▶ EXERCISE GOAL
Write out, from the entries below, exactly the lines that run between the lines holding "revert l. induction n as [|n IH]; intros l Hs;" and "- destruct l as [|z l]; [destruct Hx|].", inclusive, and stop there.

▶ Dataset items
·····

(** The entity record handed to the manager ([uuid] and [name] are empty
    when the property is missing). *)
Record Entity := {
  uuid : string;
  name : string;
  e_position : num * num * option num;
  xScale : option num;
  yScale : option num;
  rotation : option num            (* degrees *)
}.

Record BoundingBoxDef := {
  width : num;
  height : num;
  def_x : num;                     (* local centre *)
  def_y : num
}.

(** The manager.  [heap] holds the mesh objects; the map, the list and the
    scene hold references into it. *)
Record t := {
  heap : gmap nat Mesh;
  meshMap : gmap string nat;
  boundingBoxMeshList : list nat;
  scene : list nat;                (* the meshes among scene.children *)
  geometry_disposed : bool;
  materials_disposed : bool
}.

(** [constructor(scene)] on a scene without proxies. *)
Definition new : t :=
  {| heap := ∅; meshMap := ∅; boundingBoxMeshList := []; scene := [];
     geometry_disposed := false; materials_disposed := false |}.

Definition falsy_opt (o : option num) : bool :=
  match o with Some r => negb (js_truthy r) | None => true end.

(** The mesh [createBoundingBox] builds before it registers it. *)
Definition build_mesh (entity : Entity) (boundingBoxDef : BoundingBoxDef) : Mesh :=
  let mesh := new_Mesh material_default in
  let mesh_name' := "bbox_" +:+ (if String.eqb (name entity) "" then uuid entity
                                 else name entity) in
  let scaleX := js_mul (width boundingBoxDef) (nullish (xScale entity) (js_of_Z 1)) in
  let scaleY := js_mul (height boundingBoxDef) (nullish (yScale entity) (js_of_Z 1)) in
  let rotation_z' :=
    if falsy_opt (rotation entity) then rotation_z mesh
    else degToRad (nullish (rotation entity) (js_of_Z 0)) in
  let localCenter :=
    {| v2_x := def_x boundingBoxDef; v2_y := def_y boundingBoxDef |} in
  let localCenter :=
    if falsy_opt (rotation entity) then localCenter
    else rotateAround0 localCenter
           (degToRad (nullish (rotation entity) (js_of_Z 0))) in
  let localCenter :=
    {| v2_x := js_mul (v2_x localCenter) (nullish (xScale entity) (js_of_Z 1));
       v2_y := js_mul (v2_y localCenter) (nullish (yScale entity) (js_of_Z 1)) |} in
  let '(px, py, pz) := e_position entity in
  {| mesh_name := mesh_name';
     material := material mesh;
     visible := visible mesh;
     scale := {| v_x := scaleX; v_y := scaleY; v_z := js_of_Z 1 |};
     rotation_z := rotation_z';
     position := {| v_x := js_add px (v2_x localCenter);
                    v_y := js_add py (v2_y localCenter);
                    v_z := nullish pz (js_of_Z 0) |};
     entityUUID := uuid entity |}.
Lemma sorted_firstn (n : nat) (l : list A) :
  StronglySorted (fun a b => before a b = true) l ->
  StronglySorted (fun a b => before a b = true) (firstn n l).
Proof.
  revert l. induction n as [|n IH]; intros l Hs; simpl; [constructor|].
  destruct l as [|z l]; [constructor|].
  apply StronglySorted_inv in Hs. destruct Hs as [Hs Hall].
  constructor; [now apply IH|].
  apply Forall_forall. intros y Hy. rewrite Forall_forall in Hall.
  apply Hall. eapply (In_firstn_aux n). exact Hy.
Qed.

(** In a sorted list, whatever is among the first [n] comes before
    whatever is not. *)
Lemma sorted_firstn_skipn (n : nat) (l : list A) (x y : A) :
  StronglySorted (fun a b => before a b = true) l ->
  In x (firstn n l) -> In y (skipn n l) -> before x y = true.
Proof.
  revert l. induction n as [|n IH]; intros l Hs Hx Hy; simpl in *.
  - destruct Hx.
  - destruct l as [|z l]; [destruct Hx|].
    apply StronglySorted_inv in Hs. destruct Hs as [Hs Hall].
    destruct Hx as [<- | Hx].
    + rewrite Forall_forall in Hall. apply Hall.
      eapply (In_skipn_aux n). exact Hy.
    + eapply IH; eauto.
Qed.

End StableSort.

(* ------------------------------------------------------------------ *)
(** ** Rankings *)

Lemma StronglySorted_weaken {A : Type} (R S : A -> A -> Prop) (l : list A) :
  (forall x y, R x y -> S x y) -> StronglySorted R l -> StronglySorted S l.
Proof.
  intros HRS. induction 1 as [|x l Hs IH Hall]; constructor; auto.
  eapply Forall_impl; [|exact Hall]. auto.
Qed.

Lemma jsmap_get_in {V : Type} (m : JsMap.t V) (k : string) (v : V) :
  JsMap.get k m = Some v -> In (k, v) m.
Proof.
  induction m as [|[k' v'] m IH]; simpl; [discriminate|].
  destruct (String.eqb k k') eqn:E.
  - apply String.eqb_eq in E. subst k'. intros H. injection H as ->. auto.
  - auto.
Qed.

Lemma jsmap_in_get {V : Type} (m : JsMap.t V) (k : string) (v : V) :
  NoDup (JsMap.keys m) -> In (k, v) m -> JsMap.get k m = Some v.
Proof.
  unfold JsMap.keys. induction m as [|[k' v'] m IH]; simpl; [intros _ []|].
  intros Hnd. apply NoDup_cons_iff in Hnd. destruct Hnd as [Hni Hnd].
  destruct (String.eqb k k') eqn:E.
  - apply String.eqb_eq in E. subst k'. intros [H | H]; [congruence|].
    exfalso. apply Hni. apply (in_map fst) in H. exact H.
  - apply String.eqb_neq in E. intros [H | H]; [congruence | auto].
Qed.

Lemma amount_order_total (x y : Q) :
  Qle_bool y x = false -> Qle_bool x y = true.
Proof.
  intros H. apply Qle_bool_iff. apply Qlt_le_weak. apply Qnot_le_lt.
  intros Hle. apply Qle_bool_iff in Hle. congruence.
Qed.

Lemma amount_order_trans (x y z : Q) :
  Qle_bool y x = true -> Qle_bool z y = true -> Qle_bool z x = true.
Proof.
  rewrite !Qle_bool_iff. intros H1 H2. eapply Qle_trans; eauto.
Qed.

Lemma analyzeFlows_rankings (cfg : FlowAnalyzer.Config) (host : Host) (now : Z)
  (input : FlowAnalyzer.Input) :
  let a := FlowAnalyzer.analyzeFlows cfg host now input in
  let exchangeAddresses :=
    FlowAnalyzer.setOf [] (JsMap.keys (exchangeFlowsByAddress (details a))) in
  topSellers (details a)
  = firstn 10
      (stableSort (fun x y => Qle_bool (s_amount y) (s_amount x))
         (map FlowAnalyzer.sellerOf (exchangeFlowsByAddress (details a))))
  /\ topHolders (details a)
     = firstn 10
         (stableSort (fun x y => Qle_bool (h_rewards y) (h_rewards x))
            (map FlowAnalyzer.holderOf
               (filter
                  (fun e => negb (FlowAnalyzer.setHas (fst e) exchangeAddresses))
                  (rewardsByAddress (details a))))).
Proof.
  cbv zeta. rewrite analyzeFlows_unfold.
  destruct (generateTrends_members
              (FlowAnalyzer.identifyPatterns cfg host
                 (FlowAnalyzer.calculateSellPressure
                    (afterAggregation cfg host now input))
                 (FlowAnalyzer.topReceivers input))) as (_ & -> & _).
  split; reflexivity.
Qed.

·····

▶ ANSWER BOX
  revert l. induction n as [|n IH]; intros l Hs; simpl; [constructor|].
  destruct l as [|z l]; [constructor|].
  apply StronglySorted_inv in Hs. destruct Hs as [Hs Hall].
  constructor; [now apply IH|].
  apply Forall_forall. intros y Hy. rewrite Forall_forall in Hall.
  apply Hall. eapply (In_firstn_aux n). exact Hy.
Qed.

(** In a sorted list, whatever is among the first [n] comes before
    whatever is not. *)
Lemma sorted_firstn_skipn (n : nat) (l : list A) (x y : A) :
  StronglySorted (fun a b => before a b = true) l ->
  In x (firstn n l) -> In y (skipn n l) -> before x y = true.
Proof.
  revert l. induction n as [|n IH]; intros l Hs Hx Hy; simpl in *.
  - destruct Hx.
  - destruct l as [|z l]; [destruct Hx|].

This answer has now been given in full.